Board subcommittees should not be meeting in non-public to the exclusion of other board members. Period. A recent action by your school board will show why.
On April 14, the TRSD Safety Committee along with police went into non-public to have a discussion with Homeland Security. The Safety Committee co-chairman, Kelly Ward, refused to allow me to be present during this non-public meeting even though I was there (during the public portion) and requested to attend. (I am not a member of the Safety Committee, which is a standing committee of the school board. I am, however, a member of the school board.)
At their previous Safety Committee meeting, that committee once again met in non-public with a Homeland Security representative.
Subsequent to this non-public safety committee meeting, the school board was asked to approve a Homeland Security matching grant for $48,000 in total. ($24,00 in TRSD commitment.) The board was not given any written material to support this need for money, nor was the board given, despite my request, the terms and conditions of the matching loan itself. The most sketchy details were floated of what would be done with this money, and a vote was taken, as it often is at our board, “on faith, and trust.” My personal account of those TRSD commodities is in overdraft right now.
Fortunately I was able to obtain more detailed information through public documents made available by the Manchester School District. They applied for the same grant.
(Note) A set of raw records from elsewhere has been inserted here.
(** * The change-capture-to-fanout pipeline of the order service

    A shallow embedding of three backend services:

    - [EmailService]        (services/emailService.js),
    - [WebSocketService]    (services/websocketService.js),
    - [ChangeStreamService] (services/changeStreamService.js).

    Asynchronous methods are embedded as finite programs over the effects
    the JavaScript performs ([prog]): reading the clock, emitting on the
    socket server, awaiting the mail transport, awaiting the statistics
    queries.  A program is run either sequentially against an environment
    that answers every await ([run]), or by the event loop, where every
    await suspends the handler and the feed may deliver the next event in
    between ([EventLoop]).  The lifecycle of the change stream
    (start, stop, error handling, retry timers) is a state machine over an
    explicit world holding the object's fields, the driver's open
    subscriptions and the pending timers ([Lifecycle]).

    Console output is not modelled. *)

From stdpp Require Import gmap strings list.
From Stdlib Require Import Ascii NArith Lia.

(** ** JavaScript values *)

(** Instants and durations, in milliseconds. *)
Definition time := N.

(** A thrown value: [error.message] and [error.code]. *)
Record jsError := { message : string; code : string }.

Definition TypeError : jsError :=
  {| message := "Cannot read properties of undefined"; code := "TypeError" |}.

(** Truthiness of a value that is either [undefined]/[null] or a string. *)
Definition truthy (v : option string) : bool :=
  match v with
  | Some s => bool_decide (s ≠ "")
  | None => false
  end.

(** [a || b] on such values. *)
Definition js_or (a b : option string) : option string :=
  if truthy a then a else b.

(** An order document, with the fields the services read. *)
Record order := {
  _id : string;
  customer_name : string;
  product_name : string;
  status : string;
  email : option string;
}.

(** ** Outbound messages *)

Inductive target :=
| ToAll                      (* io.emit *)
| ToRoom (room : string)     (* io.to(room).emit *)
| ToSocket (id : string).    (* socket.emit *)

Inductive payload :=
| OrderEnvelope (type : string) (data : order) (timestamp : time)
| UpdateEnvelope (type : string) (data : order) (previous_data : option order)
    (timestamp : time)
| CustomMessage (fields : list (string * string)) (timestamp : time)
| StatsMessage (total_orders : nat) (status_breakdown : gmap string nat)
    (timestamp : time)
| AckMessage (orderId : string) (subscribed : bool).

Definition payload_type (p : payload) : option string :=
  match p with
  | OrderEnvelope ty _ _ => Some ty
  | UpdateEnvelope ty _ _ _ => Some ty
  | _ => None
  end.

Record emission := { dest : target; event : string; body : payload }.

(** ** Mail transport *)

Record mailOptions := {
  from : option string;
  to : option string;
  subject : string;
  html : string;
  text : string;
}.

Record mailInfo := { messageId : string; response : string; envelope : string }.

(** What [sendEmail] resolves to. *)
Inductive sendResult :=
| SendSkipped (msg : string)                         (* success: false, message *)
| SendOk (messageId response envelope : string)      (* success: true, ... *)
| SendFailed (error code : string).                  (* success: false, error, code *)

Definition success (r : sendResult) : bool :=
  match r with SendOk _ _ _ => true | _ => false end.

(** Entry of a notification method of the email service. *)
Inductive notification :=
| OrderCreatedEmail (o : order)
| StatusChangeEmail (o : order) (oldStatus newStatus : string)
| OrderCancelledEmail (o : order).

(** ** Programs *)

(** The result of [Order.countDocuments()] and of the [$group] aggregate. *)
Definition dbStats : Type := nat * list (string * nat).

Inductive prog (A : Type) : Type :=
| Ret (a : A)
| Raise (e : jsError)
| NewDate (k : time -> prog A)
| IoEmit (m : emission) (k : prog A)
| Enter (n : notification) (k : prog A)
| AwaitSendMail (m : mailOptions) (k : jsError + mailInfo -> prog A)
| AwaitStats (k : jsError + dbStats -> prog A)
| Yield (k : prog A).

Arguments Ret {A} a.
Arguments Raise {A} e.
Arguments NewDate {A} k.
Arguments IoEmit {A} m k.
Arguments Enter {A} n k.
Arguments AwaitSendMail {A} m k.
Arguments AwaitStats {A} k.
Arguments Yield {A} k.

Fixpoint bind {A B : Type} (p : prog A) (f : A -> prog B) : prog B :=
  match p with
  | Ret a => f a
  | Raise e => Raise e
  | NewDate k => NewDate (fun t => bind (k t) f)
  | IoEmit m k => IoEmit m (bind k f)
  | Enter n k => Enter n (bind k f)
  | AwaitSendMail m k => AwaitSendMail m (fun r => bind (k r) f)
  | AwaitStats k => AwaitStats (fun r => bind (k r) f)
  | Yield k => Yield (bind k f)
  end.

(** [try { p } catch (error) { h error }] *)
Fixpoint try_catch {A : Type} (p : prog A) (h : jsError -> prog A) : prog A :=
  match p with
  | Ret a => Ret a
  | Raise e => h e
  | NewDate k => NewDate (fun t => try_catch (k t) h)
  | IoEmit m k => IoEmit m (try_catch k h)
  | Enter n k => Enter n (try_catch k h)
  | AwaitSendMail m k => AwaitSendMail m (fun r => try_catch (k r) h)
  | AwaitStats k => AwaitStats (fun r => try_catch (k r) h)
  | Yield k => Yield (try_catch k h)
  end.

Notation "x <- p ;; q" := (bind p (fun x => q))
  (at level 100, p at next level, right associativity).
Notation "p ;;; q" := (bind p (fun _ => q))
  (at level 100, right associativity).

Definition new_Date : prog time := NewDate Ret.
Definition emit (d : target) (ev : string) (p : payload) : prog unit :=
  IoEmit {| dest := d; event := ev; body := p |} (Ret tt).
Definition enter (n : notification) : prog unit := Enter n (Ret tt).

(** [await p] on the call of an async function [p].  The call runs [p] up to
    its own first await within the turn of the caller; the caller goes on, or
    catches what [p] threw, in a later turn, once [p] has settled. *)
Definition await {A : Type} (p : prog A) : prog A :=
  try_catch (x <- p ;; Yield (Ret x)) (fun e => Yield (Raise e)).
Arguments await : simpl never.

(** [await this.transporter.sendMail(mailOptions)]: a rejection is thrown at
    the await. *)
Definition await_sendMail (m : mailOptions) : prog mailInfo :=
  AwaitSendMail m (fun r => match r with inl e => Raise e | inr i => Ret i end).

(** [await Promise.all([Order.countDocuments(), Order.aggregate(...)])] *)
Definition await_stats : prog dbStats :=
  AwaitStats (fun r => match r with inl e => Raise e | inr s => Ret s end).

(** ** Sequential execution *)

(** What the program did, in order. *)
Inductive obs :=
| ObsEmit (m : emission)
| ObsNotify (n : notification)
| ObsSendMail (m : mailOptions)
| ObsStatsQuery.

Inductive completion (A : Type) :=
| Normal (a : A)
| Throw (e : jsError).
Arguments Normal {A} a.
Arguments Throw {A} e.

(** The surroundings of a run: the clock, the answer of the mail transport to
    each message, and the answer of the record store to the statistics
    queries. *)
Record environment := {
  clock : time;
  smtp : mailOptions -> jsError + mailInfo;
  db : jsError + dbStats;
}.

Fixpoint run {A : Type} (E : environment) (p : prog A) : list obs * completion A :=
  match p with
  | Ret a => ([], Normal a)
  | Raise e => ([], Throw e)
  | NewDate k => run E (k (clock E))
  | IoEmit m k => let '(t, r) := run E k in (ObsEmit m :: t, r)
  | Enter n k => let '(t, r) := run E k in (ObsNotify n :: t, r)
  | AwaitSendMail m k =>
      let '(t, r) := run E (k (smtp E m)) in (ObsSendMail m :: t, r)
  | AwaitStats k => let '(t, r) := run E (k (db E)) in (ObsStatsQuery :: t, r)
  | Yield k => run E k
  end.

Definition trace {A : Type} (E : environment) (p : prog A) : list obs := (run E p).1.
Definition outcome {A : Type} (E : environment) (p : prog A) : completion A := (run E p).2.

(** A program that completes normally whatever its surroundings answer. *)
Definition never_throws {A : Type} (p : prog A) : Prop :=
  ∀ E, ∃ a, outcome E p = Normal a.

(** Projections of a trace. *)
Definition emissions (t : list obs) : list emission :=
  omap (fun o => match o with ObsEmit m => Some m | _ => None end) t.
Definition notifications (t : list obs) : list notification :=
  omap (fun o => match o with ObsNotify n => Some n | _ => None end) t.
Definition mails (t : list obs) : list mailOptions :=
  omap (fun o => match o with ObsSendMail m => Some m | _ => None end) t.

Definition is_broadcast (m : emission) : bool :=
  match dest m with ToAll => true | _ => false end.
Definition is_room_copy (m : emission) : bool :=
  match dest m with ToRoom _ => true | _ => false end.
Definition named (ev : string) (m : emission) : bool := bool_decide (event m = ev).

(** The emissions that went to every connection. *)
Definition broadcasts (t : list obs) : list emission :=
  List.filter is_broadcast (emissions t).
(** The emissions that went to the members of a room only. *)
Definition room_copies (t : list obs) : list emission :=
  List.filter is_room_copy (emissions t).

(** ** WebSocketService *)

Module WebSocketService.

Definition order_room (orderId : string) : string := "order-" +:+ orderId.

(** An entry of [this.connectedClients]. *)
Record clientInfo := {
  id : string;
  connectedAt : time;
  lastActivity : time;
}.

(** The connection registry: [this.connectedClients] and, for every
    socket, the set of rooms it has joined (the adapter's [sids] map). *)
Record registry := {
  connectedClients : gmap string clientInfo;
  sids : gmap string (gset string);
}.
What I learned from Manchester
- The equipment has to be purchased and installed by September 30, 2016 and the paperwork for reimbursement must be completed by Oct 31, 2016. I do not recall this being mentioned during our brief discussion of this grant because I would certainly have asked after our manpower to get all this ordered and installed in such a short time – as well as the bookkeeping followup during SAU summer hours.[Note: other board members got a single sheet of paper that I’ve subsequently learned did say that the equipment had to be installed by Sept. 30. That paper was absent my packet.]
- The equipment purchases must comply with OMB Circular 2 CFR 200 which requires in part that:
§200.62 Internal control over compliance requirements for Federal awards.
Internal control over compliance requirements for Federal awards means a process implemented by a non-Federal entity designed to provide reasonable assurance regarding the achievement of the following objectives for Federal awards:
(a) Transactions are properly recorded and accounted for, in order to:
(1) Permit the preparation of reliable financial statements and Federal reports;
(2) Maintain accountability over assets; and
(3) Demonstrate compliance with Federal statutes, regulations, and the terms and conditions of the Federal award;
(b) Transactions are executed in compliance with:
(1) Federal statutes, regulations, and the terms and conditions of the Federal award that could have a direct and material effect on a Federal program; and
(2) Any other Federal statutes and regulations that are identified in the Compliance Supplement; and
(c) Funds, property, and other assets are safeguarded against loss from unauthorized use or disposition.
Oddly enough, this is exactly the issue Timberlane’s own auditors pointed out that we fell down doing – complying with the conditions of Federal program for equipment given to us or bought with Federal money.
“Basis for Qualified Opinion on CFDA No. 84.010 Title One Grants to Local Educational Agencies: As described in the accompanying schedule of findings and questioned costs, the Timberlane Regional School District did not comply with a requirement regarding CFDA No. 84.010 Title One Grants to Local Educational Agencies as described in finding number 2014-001 for Equipment and Real Property Management. Compliance with such a requirement is necessary, in our opinion, for the Timberlane Regional School District to comply with the requirements applicable to that program. ” (page 27 of the TRSD audit 2014, the most recent one available and not posted publicly.)
What else don’t we know?
Who knows what else about this rushed grant we don’t know. If I didn’t learn of this from another school district with a more robust commitment to transparency, I’d not even know this much. This is just one of the many problems with letting a subcommittee conduct its affairs in non-public to the exclusion of the rest of the board. The imaginable problems are countless because the board as a whole must operate on trust and faith rather than knowledge and facts when one of its sub-committees conducts its business in non-public to the exclusion of other board members.
Security: Yes; Blind Faith, NO
There is no doubt security matters must be discussed in non-public. There is also no question that these non-public meetings should not exclude other members of the board who just so happen not to be assigned to these particular sub-committees. If other members are content to operate on blind truth, that is their constituents’ loss. I plan to do my job and trust is a luxury for non-elected persons.
Manchester Board of School Committee also approved a Homeland Security grant, but their board had a detailed, written accounting of everything the grant money would be spent on as well as ALL the associated grant documents AND they posted this publicly. Manchester B of SC Agendas (See April 18, 2016 meeting materials.)
Is TRSD so transparent it is translucent, as Dr. Metzler claims? Really?
Why are TRSD’s audits not on public pages of our website? Why aren’t the SAU audits on the public pages of the SAU site?